The project aims to predict rainfall in Sydney using machine learning models based on weather-related data collected between 2008 and 2017. The dataset encompasses various weather variables such as temperature, humidity, precipitation, pressure, and cloud cover, allowing for the prediction of whether it will rain the following day.
- Data Preprocessing: Transformed categorical variables, handled missing values by replacing them with means, and checked for outliers.
- Model Selection: Explored various classification models, including Decision Trees, Random Forest, Gradient Boosting, AdaBoost, XGBoost, Logistic Regression, and K-Nearest Neighbors.
- Model Training and Evaluation: Split data into train and test sets, trained models, and evaluated performance using metrics like accuracy, ROC AUC, recall, and precision.

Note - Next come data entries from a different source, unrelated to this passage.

(** * smol-layout: Unicode line-break scanning and greedy width-driven wrapping

    A shallow embedding of [src/lib.rs]:
    - [break_property] (the two-level codepoint classifier),
    - [linebreaks] (the pair-table automaton with the ZWJ flag),
    - [apply_newlines] (the re-scanning greedy wrapper).

    Representation choices.
    - A Rust [char] is its Unicode scalar value, a [Z]; a [&str] / [String]
      is the list of its chars; byte offsets are computed from the UTF-8
      length of each char, as [char_indices] and [len] do.
    - [usize] widths are [N]; [current_width += w] is the wrapping addition
      of a 64-bit release build ([usize_add]).
    - The font [HashMap<char, usize>] is a [gmap Z N].
    - The generated tables ([PAGE_INDICES], [BREAK_PROP_DATA], [PAIR_TABLE],
      the class discriminants and the break bits) come from [tables.rs] and
      [shared.rs], produced outside [src/]; they are Section variables, so
      every theorem holds for every table. *)

From Stdlib Require Import ZArith NArith List String Ascii Lia.
From stdpp Require Import base gmap list.

Import ListNotations.
(** * files.go: a concurrent directory walker with layered ignore rules

    The development follows the source top to bottom.  [files.go] comes in
    two variants that differ in two places only: how the closure handed to
    [walk] extends the inherited matcher slice ([append] against
    [make]/[copy]) and how [walk] starts the traversal of a directory's
    entries (a semaphore of 16 tokens with a synchronous fallback against
    one goroutine per entry).  Both are modelled, selected by a [variant].

    - Part 1: values of the program (errors, [fileInfo], matchers, slices
      over a heap of backing arrays, the shared variables of [filesAsync]).
    - Part 2: the closure [walkFn] and the recursive [walk], run on one
      goroutine (entries of a directory one after the other).
    - Part 3: the goroutine structure of [walk] as a small-step machine
      driven by a schedule, with [n++] split into its load and its store.
    - Part 4: the notions the properties are stated with.
    - Part 5: concrete trees, patterns, rule files and schedules; measures
      on the activations of the machine and the listing a traversal is
      compared with.
    - Part 6: the properties.
    - Part 7: the machine on every schedule: termination, progress, the
      semaphore, the paths sent, the errors returned.
    - Part 8: the maximum on the schedules whose emits do not overlap,
      and the rule files on every schedule. *)

From Stdlib Require Import ZArith Ascii String List Bool Lia Permutation.
From stdpp Require Import base option list.
Import ListNotations.

Set Warnings "-register-all".

Local Open Scope string_scope.
Local Open Scope Z_scope.
Local Open Scope nat_scope.
Local Open Scope list_scope.

(* ===================================================================== *)
(** * Part 1: values *)
(* ===================================================================== *)

(** Go [error] values that occur in the program.  [nil] is [None] of
    [option error]; [SkipDir] is [filepath.SkipDir], [maxError] the
    sentinel declared in the source, [PathError] what [ioutil.ReadDir]
    reports for a directory it could not list. *)
Inductive error :=
| SkipDir
| maxError
| PathError (op path : string).

Definition isSkipDir (e : error) : bool :=
  match e with SkipDir => true | _ => false end.

(** [os.FileInfo] as far as the program looks at it: [Name()] and
    [Mode()].  [Mode] is the 32-bit [os.FileMode]. *)
Record fileInfo := { Name : string; Mode : Z }.

Definition ModeDir : Z := Z.shiftl 1 31.
Definition ModeSymlink : Z := Z.shiftl 1 27.

(** [func (m FileMode) IsDir() bool { return m&ModeDir != 0 }] *)
Definition IsDir (f : fileInfo) : bool :=
  negb (Z.land (Mode f) ModeDir =? 0)%Z.

(** [f.FileInfo.Mode()&os.ModeSymlink == os.ModeSymlink] *)
Definition isSymlink (f : fileInfo) : bool :=
  (Z.land (Mode f) ModeSymlink =? ModeSymlink)%Z.

(** [gitignore.IgnoreMatcher]: an interface with the single method
    [Match(path string, isDir bool) bool].  An interface value may be
    [nil]: the elements of an [ignoreMatchers] slice are
    [option IgnoreMatcher]. *)
Definition IgnoreMatcher : Type := string -> bool -> bool.

(** [func (im ignoreMatchers) Match(path string, isDir bool) bool], on the
    sequence of elements the slice denotes. *)
Fixpoint Match (im : list (option IgnoreMatcher)) (path : string) (isDir : bool)
  : bool :=
  match im with
  | [] => false
  | None :: _ => false
  | Some ig :: im' => if ig path isDir then true else Match im' path isDir
  end.

(** ** Slices and their backing arrays

    A slice header is a pointer, a length and a capacity.  The heap is the
    list of backing arrays allocated so far; a pointer is an index into
    it.  The [nil] slice has length and capacity 0. *)
Record slice := { arr : nat; len : nat; cap : nat }.

Definition nilSlice : slice := {| arr := 0; len := 0; cap := 0 |}.

Abbreviation memory := (list (list (option IgnoreMatcher))).

Definition elems (h : memory) (s : slice) : list (option IgnoreMatcher) :=
  take (len s) (default [] (h !! arr s)).

(** The capacity after [append] has had to reallocate is the choice of
    the Go runtime.  This definition follows its rule before rounding:
    the needed length if that is more than twice the old capacity,
    doubling below 256 elements, then growth by a quarter (plus 192).
    It gives the capacities 1, 2 and 4 of the first three appends to a
    [nil] slice.  The runtime then rounds up to an allocation size
    class, which is not modelled: for longer slices its capacities can
    be larger than these.  The properties below use the values 1, 2, 4
    in the run with three nested rule files, and otherwise only that
    the capacity is enough for the new length. *)
Definition growcap (old needed : nat) : nat :=
  if 2 * old <? needed then needed
  else if old <? 256 then 2 * old
  else Nat.max needed (old + (old + 768) / 4).

(** [append(s, m)]: in place when the capacity allows it, otherwise into
    a fresh array that receives a copy of the elements. *)
Definition append (s : slice) (m : option IgnoreMatcher) (h : memory)
  : slice * memory :=
  if len s <? cap s then
    ({| arr := arr s; len := S (len s); cap := cap s |},
     alter (fun a => <[len s := m]> a) (arr s) h)
  else
    let c := growcap (cap s) (S (len s)) in
    ({| arr := length h; len := S (len s); cap := c |},
     h ++ [elems h s ++ m :: replicate (c - S (len s)) None]).

(** [make(ignoreMatchers, k)] *)
Definition make (k : nat) (h : memory) : slice * memory :=
  ({| arr := length h; len := k; cap := k |}, h ++ [replicate k None]).

(** [copy(dst, src)]: the first [min(len(dst), len(src))] elements. *)
Definition copy (dst src : slice) (h : memory) : memory :=
  let k := Nat.min (len dst) (len src) in
  alter (fun a => take k (elems h src) ++ drop k a) (arr dst) h.
(** [mountFlags |= do.flag] or [mountFlags &= ^do.flag]. *)
Definition applyOption (mountFlags : Z) (do : mountOptions) : Z :=
  if capture do then Z.lor mountFlags (flag do)
  else Z.land mountFlags (not64 (flag do)).

(** [copy(tmp[i:], tmp[i+1:]); tmp[len(tmp)-1] = ""; tmp = tmp[:len(tmp)-1]],
    for [i] within the slice. *)
Definition removeAt (i : nat) (tmp : list string) : list string :=
  let n := length tmp in
  let copied := take i tmp ++ drop (S i) tmp ++ drop (n - 1) tmp in
  let cleared := <[(n - 1)%nat := EmptyString]> copied in
  take (n - 1) cleared.

(** The [for i := 0; i < len(tmp); i++] loop.  Every turn either advances
    [i] or shortens [tmp], so [fuel] above [len(tmp) - i] is never used
    up; [None] would be the loop running out of it. *)
Fixpoint resolveLoop (fuel : nat) (i : Z) (tmp : list string) (mountFlags : Z)
  : option (Z * list string) :=
  match fuel with
  | O => None
  | S fuel' =>
      if i <? Z.of_nat (length tmp) then
        match tmp !! Z.to_nat i with
        | None => None
        | Some opt =>
            match MountOptions !! opt with
            | None => resolveLoop fuel' (i + 1) tmp mountFlags
            | Some do =>
                let mountFlags := applyOption mountFlags do in
                let tmp := removeAt (Z.to_nat i) tmp in
                let i := i - 1 in
                resolveLoop fuel' (i + 1) tmp mountFlags
            end
        end
      else Some (mountFlags, tmp)
  end.

Definition lxdResolveMountoptions (options : string) : option (Z * string) :=
  let tmp := Split "," options in
  match resolveLoop (S (length tmp)) 0 tmp 0 with
  | None => None
  | Some (mountFlags, tmp) => Some (mountFlags, Join tmp ",")
  end.

(** Restatement of the result, used to state the loop's effect: the tokens
    that are keys of the table, and those that are not. *)
Definition recognized (opt : string) : bool :=
  match MountOptions !! opt with Some _ => true | None => false end.

Definition foldOption (mountFlags : Z) (opt : string) : Z :=
  match MountOptions !! opt with
  | Some do => applyOption mountFlags do
  | None => mountFlags
  end.

End Mount.

(** *** Cpuset strings ([parseCpuset]) *)

Module Cpuset.
Import Go.

(** [for i := low; i <= high; i++ { cpus = append(cpus, i) }].  [i] is an
    [int]: when [high] is the largest one, [i <= high] never fails and the
    loop does not end, which is the [None] every amount of [fuel] gives. *)
Fixpoint forRange (fuel : nat) (i high : Z) (cpus : list Z) : option (list Z) :=
  match fuel with
  | O => None
  | S fuel' =>
      if i <=? high then forRange fuel' (add64 i 1) high (cpus ++ [i])
      else Some cpus
  end.

Definition invalid (cpu : string) : error := Errorf ("Invalid cpuset value: " +:+ cpu).

(** One turn of the loop over [chunks]: the new [cpus], an error, or no
    return at all. *)
Definition parseChunk (cpu chunk : string) (cpus : list Z) : option (result (list Z)) :=
  if Contains "-" chunk then
    match SplitN2 "-" chunk with
    | [low_s; high_s] =>
        match Atoi low_s with
        | None => Some (Err (invalid cpu))
        | Some low =>
            match Atoi high_s with
            | None => Some (Err (invalid cpu))
            | Some high =>
                match forRange (S (Z.to_nat (high - low + 1))) low high cpus with
                | None => None
                | Some cpus => Some (Ok cpus)
                end
            end
        end
    | _ => Some (Err (invalid cpu))
    end
  else
    match Atoi chunk with
    | None => Some (Err (invalid cpu))
    | Some nr => Some (Ok (cpus ++ [nr]))
    end.

Fixpoint parseChunks (cpu : string) (chunks : list string) (cpus : list Z)
  : option (result (list Z)) :=
  match chunks with
  | [] => Some (Ok cpus)
  | chunk :: chunks' =>
      match parseChunk cpu chunk cpus with
      | Some (Ok cpus) => parseChunks cpu chunks' cpus
      | other => other
      end
  end.

(** [parseCpuset(cpu)]; [None] when the call does not return. *)
Definition parseCpuset (cpu : string) : option (result (list Z)) :=
  parseChunks cpu (Split "," cpu) [].

(** The claim's vocabulary.  A decimal integer is what [strconv.Atoi]
    reads; a chunk has the form A-B when it is some A, a dash and some B
    with A and B decimal integers. *)
Definition decimal_integer (s : string) : Prop := is_Some (Atoi s).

- Model Comparison: Analyzed and compared the performance of different models to select the most accurate one.
- Model Optimization: Utilized GridSearchCV to fine-tune hyperparameters for improved model accuracy.
After evaluating several classification models, the Random Forest model emerged as the most accurate, achieving an 82.4850% accuracy score on the test dataset. It displayed robustness and minimized overfitting through ensemble methods.

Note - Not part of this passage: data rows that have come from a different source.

(** * GitHub profile statistics generator: a shallow embedding

    This development embeds [generate_stats.py] (class
    [GitHubStatsGenerator]) and proves properties of its request loop,
    its language sampling and its aggregation.

    Conventions of the embedding.

    - The JSON entities the script reads are records holding the fields the
      script accesses (the script itself does no schema validation).
    - Python dictionaries are insertion-ordered association lists with
      unique keys ([dict]); Python sets are [gset string].
    - The outside world is a [World]: the stream of clock readings and,
      for each endpoint, the outcome of the n-th GET issued by the run.
      Since the script is sequential and deterministic, every server
      behaviour is such a stream.
    - Effects are threaded through a state-and-exception monad [M]; every
      GET, sleep, printed line and file write is appended to a trace.
    - True division and [time.time()] yield floats in Python; they are
      idealised here as exact rationals ([Q]).
    - The date parser of the library and the file system of the machine
      are parameters that may fail; the exceptions they raise are not
      caught by the script. *)

From Stdlib Require Import ZArith QArith Qfield Qround String Ascii List Bool Lia.
From Stdlib Require Import Permutation Sorted.
From stdpp Require Import base gmap sets list strings.

Close Scope Q_scope.
Open Scope string_scope.
Open Scope list_scope.
Open Scope Z_scope.

(** ** Entities *)

Record Repo := mkRepo {
  repo_name : string;
  repo_private : bool;
  repo_stargazers_count : Z;
  repo_forks_count : Z;
  repo_watchers_count : Z;
  repo_size : Z;
  repo_fork : bool
}.

Record User := mkUser {
  user_login : string;
  user_name : option string;
  user_bio : option string;
  user_blog : option string;
  user_email : option string;
  user_location : option string;
  user_twitter_username : option string;
  user_created_at : string;
  user_public_repos : Z;
  user_followers : Z;
  user_following : Z
}.

(** The body of the profile endpoint: an object with the profile fields,
    or the empty object [{}], which Python treats as false. *)
Inductive UserJson :=
| UserEmpty
| UserObj (u : User).

(** Insertion-ordered dictionary with string keys. *)
Definition dict (V : Type) : Type := list (string * V).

To enhance the selected model's performance further, I used GridSearchCV to optimize hyperparameters for various models:
- Decision Tree, Bagging, Gradient Boosting, Random Forest, AdaBoost, XGBoost, Logistic Regression, and K-Nearest Neighbors.
The dataset comprises 3337 entries with 17 columns covering weather parameters and the target variable indicating rainfall for the next day. Data preprocessing involved converting categorical variables, handling missing values, and ensuring appropriate data types for analysis and modeling.